Traditional tracing requires adding instrumentation libraries to application code. eBPF-based approaches (like Pixie, acquired by New Relic in 2023, and Grafana Beyla) can capture trace data from the kernel level, observing network calls and system calls without modifying the application. This "zero-instrumentation" approach is revolutionary for legacy applications and polyglot environments where adding libraries to every service is impractical.


Jaeger was named after a German word meaning "hunter" (of problems in distributed systems)

Uber created Jaeger (German for "hunter" or "huntsman") in 2015 to trace requests across their thousands of microservices. It was open-sourced in 2017 and graduated as a CNCF project in 2019. Jaeger's adaptive sampling feature — automatically adjusting sampling rates per service based on traffic volume — solved a practical problem that Zipkin's fixed-rate sampling couldn't address at Uber's scale.


Trace-based testing uses real traces to generate integration tests automatically

An emerging practice uses production traces to automatically generate integration tests. By replaying recorded traces against new service versions, teams can detect behavioral changes (different response codes, missing spans, latency regressions) without writing tests manually. Tracetest and Malabi are tools in this space. The concept inverts the traditional relationship: instead of tests validating traces, traces generate tests.

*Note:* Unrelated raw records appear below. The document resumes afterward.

(* ===== verification/Stamped.v ===== *)
(** * Stamped values and the monotonic clock

    [stamped.hpp]: the metadata envelope [Stamped<T>], itself a flat type,
    and the conversion of [CLOCK_MONOTONIC] to 64-bit nanoseconds.
    [clock_gettime] is the system's; its answer is an argument. *)
From S2P Require Import Prelude Memory Prog FlatType Seqlock.

Record Stamped (T : Set) := MkStamped {
  timestamp_ns : uint64;   (* CLOCK_MONOTONIC nanoseconds *)
  sequence : uint64;       (* writer-assigned monotonic counter *)
  data : T
}.
Arguments MkStamped {T} _ _ _.
Arguments timestamp_ns {T} _.
Arguments sequence {T} _.
Arguments data {T} _.

(** ** The struct's layout: standard layout, members in order *)

Definition stamped_data_offset (T : Set) `{FlatType T} : Z := align_up 16 (alignof T).
Definition stamped_align_log (T : Set) `{FlatType T} : nat := Nat.max 3 (align_log T).
Definition stamped_size (T : Set) `{FlatType T} : Z :=
  align_up (stamped_data_offset T + Z.of_nat (sizeof T)) (2 ^ Z.of_nat (stamped_align_log T)).

Section Layout.
Context (T : Set) `{FlatType T}.

Definition stamped_pad : nat := Z.to_nat (stamped_data_offset T - 16).
Definition stamped_tail : nat :=
  Z.to_nat (stamped_size T - stamped_data_offset T - Z.of_nat (sizeof T)).

Definition stamped_to_bytes (s : Stamped T) : list Z :=
  le_bytes 8 (uint_val (timestamp_ns s)) ++ le_bytes 8 (uint_val (sequence s)) ++
  replicate stamped_pad 0 ++ to_bytes (data s) ++ replicate stamped_tail 0.

Definition stamped_of_bytes (bs : list Z) : Stamped T :=
  MkStamped (to_uint 8 (le_val (take 8 bs)))
            (to_uint 8 (le_val (take 8 (drop 8 bs))))
            (of_bytes (take (sizeof T) (drop (Z.to_nat (stamped_data_offset T)) bs))).

Context (Hsz : Z.of_nat (sizeof T) < 2 ^ 61).

Lemma stamped_offset_bounds : 16 <= stamped_data_offset T <= 16 + 4095.
Proof using Type.
  pose proof (alignof_bounds (T:=T)). pose proof (align_up_T (T:=T) 16 ltac:(lia)).
  unfold stamped_data_offset. lia.
Qed.

Lemma stamped_size_bounds :
  stamped_data_offset T + Z.of_nat (sizeof T) <= stamped_size T
    < stamped_data_offset T + Z.of_nat (sizeof T) + 4096 + 1 /\
  stamped_size T mod 2 ^ Z.of_nat (stamped_align_log T) = 0.
Proof using Hsz.
  pose proof stamped_offset_bounds. pose proof (align_small (T:=T)).
  assert (1 <= 2 ^ Z.of_nat (stamped_align_log T) <= 2 ^ 12).
  { unfold stamped_align_log. split.
    - change 1 with (2 ^ 0). apply Z.pow_le_mono_r; lia.
    - apply Z.pow_le_mono_r; lia. }
  unfold stamped_size. pose proof (align_up_spec (Z.of_nat (stamped_align_log T))
    (stamped_data_offset T + Z.of_nat (sizeof T))) as Ha.
  unfold stamped_align_log in *. specialize (Ha ltac:(lia) ltac:(lia) ltac:(lia)). lia.
Qed.

Lemma length_stamped_to_bytes s : length (stamped_to_bytes s) = Z.to_nat (stamped_size T).
Proof using Hsz.
  unfold stamped_to_bytes, stamped_pad, stamped_tail.
  rewrite !length_app, !length_le_bytes, !length_replicate, length_to_bytes.
  pose proof stamped_offset_bounds. pose proof stamped_size_bounds. lia.
Qed.

Lemma stamped_of_to_bytes s : stamped_of_bytes (stamped_to_bytes s) = s.
Proof using Hsz.
  destruct s as [ts sq d]. pose proof stamped_offset_bounds.
  unfold stamped_of_bytes, stamped_to_bytes. f_equal.
  - rewrite take_app_length' by (by rewrite length_le_bytes). apply to_uint_le_bytes.
  - rewrite drop_app_length' by (by rewrite length_le_bytes).
    rewrite take_app_length' by (by rewrite length_le_bytes). apply to_uint_le_bytes.
  - rewrite !app_assoc, <- (app_assoc _ (to_bytes _)).
    rewrite drop_app_length', take_app_length'; [apply of_to_bytes|by rewrite length_to_bytes|].
    unfold stamped_pad. rewrite !length_app, !length_le_bytes, length_replicate. lia.
Qed.
End Layout.

(** [static_assert(FlatType<Stamped<...>>)]: stamped values nest in every
    container. *)
#[export] Program Instance stamped_flat (T : Set) `{FlatType T}
    (Hsz : TCEq (Z.of_nat (sizeof T) <? 2 ^ 61) true) : FlatType (Stamped T) := {|
  sizeof := Z.to_nat (stamped_size T);
  align_log := stamped_align_log T;
  to_bytes := stamped_to_bytes T;
  of_bytes := stamped_of_bytes T;
  value_init := MkStamped (to_uint 8 0) (to_uint 8 0) value_init;
|}.
Next Obligation. intros. apply TCEq_eq in Hsz. zbool. by apply length_stamped_to_bytes. Qed.
Next Obligation. intros. apply TCEq_eq in Hsz. zbool. by apply stamped_of_to_bytes. Qed.
Next Obligation.
  intros. apply TCEq_eq in Hsz. zbool. pose proof (stamped_offset_bounds T).
  pose proof (stamped_size_bounds T Hsz). simpl. lia.
Qed.
Next Obligation.
  intros. apply TCEq_eq in Hsz. zbool. pose proof (stamped_offset_bounds T).
  pose proof (stamped_size_bounds T Hsz). simpl. lia.
Qed.
Next Obligation. intros. pose proof (align_small (T:=T)). unfold stamped_align_log. lia. Qed.
Next Obligation.
  intros. apply TCEq_eq in Hsz. zbool. pose proof (stamped_offset_bounds T).
  pose proof (stamped_size_bounds T Hsz) as [? Hm]. rewrite Z2Nat.id by lia. done.
Qed.

#[export] Instance stamped_uint64_flat : FlatType (Stamped uint64) := stamped_flat uint64 (TCEq_refl _).

(** ** The clock *)

(** [static_cast<uint64_t>(tv_sec) * 1'000'000'000ULL + static_cast<uint64_t>(tv_nsec)] *)
Definition monotonic_now_ns (ts : timespec) : Z :=
  u64 (u64 (u64 (tv_sec ts) * 1000000000) + u64 (tv_nsec ts)).

Definition stamp {T : Set} (now : timespec) (d : T) (seq : uint64) : Stamped T :=
  MkStamped (to_uint 8 (monotonic_now_ns now)) seq d.

(** What [clock_gettime] answers: a normalised, non-negative time. *)
Definition timespec_ok (ts : timespec) : Prop := 0 <= tv_sec ts /\ 0 <= tv_nsec ts < 1000000000.

(** Up to 584 years after boot the nanoseconds are exact. *)
Lemma monotonic_now_exact ts :
  timespec_ok ts -> tv_sec ts * 1000000000 + tv_nsec ts < 2 ^ 64 ->
  monotonic_now_ns ts = tv_sec ts * 1000000000 + tv_nsec ts.
Proof.
  intros [Hs Hn] Hlt. unfold monotonic_now_ns. rewrite (u64_small (tv_sec ts)) by lia.
  rewrite (u64_small (_ * _)), (u64_small (tv_nsec ts)), u64_small by lia. done.
Qed.

(** A monotonic clock reading converted to 64-bit nanoseconds and back to
    the timespec of a futex timeout is the same reading. *)
Theorem timespec_roundtrip (ts : timespec) :
  timespec_ok ts -> tv_sec ts * 1000000000 + tv_nsec ts < 2 ^ 64 ->
  to_timespec (Some (monotonic_now_ns ts)) = Some ts.
Proof.
  intros Hok Hlt. rewrite monotonic_now_exact by done. destruct Hok as [Hs Hn].
  unfold to_timespec. rewrite Z.add_comm, Z.div_add, Z.mod_add by lia.
  rewrite Z.div_small, Z.mod_small by lia. by destruct ts.
Qed.

Lemma timespec_roundtrip_witness :
  to_timespec (Some (monotonic_now_ns (Timespec 5 250))) = Some (Timespec 5 250).
Proof. apply timespec_roundtrip; [split; simpl; lia|simpl; lia]. Defined.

The "three pillars of observability" framing is increasingly seen as incomplete

The popular framing of observability as "three pillars" (logs, metrics, traces) has been criticized by observability leaders including Charity Majors (Honeycomb). The argument is that the three pillars are not equal or independent — traces provide the richest context, metrics are the cheapest to store, and logs are the most familiar but least structured. Modern observability increasingly focuses on correlating all three rather than treating them as separate concerns.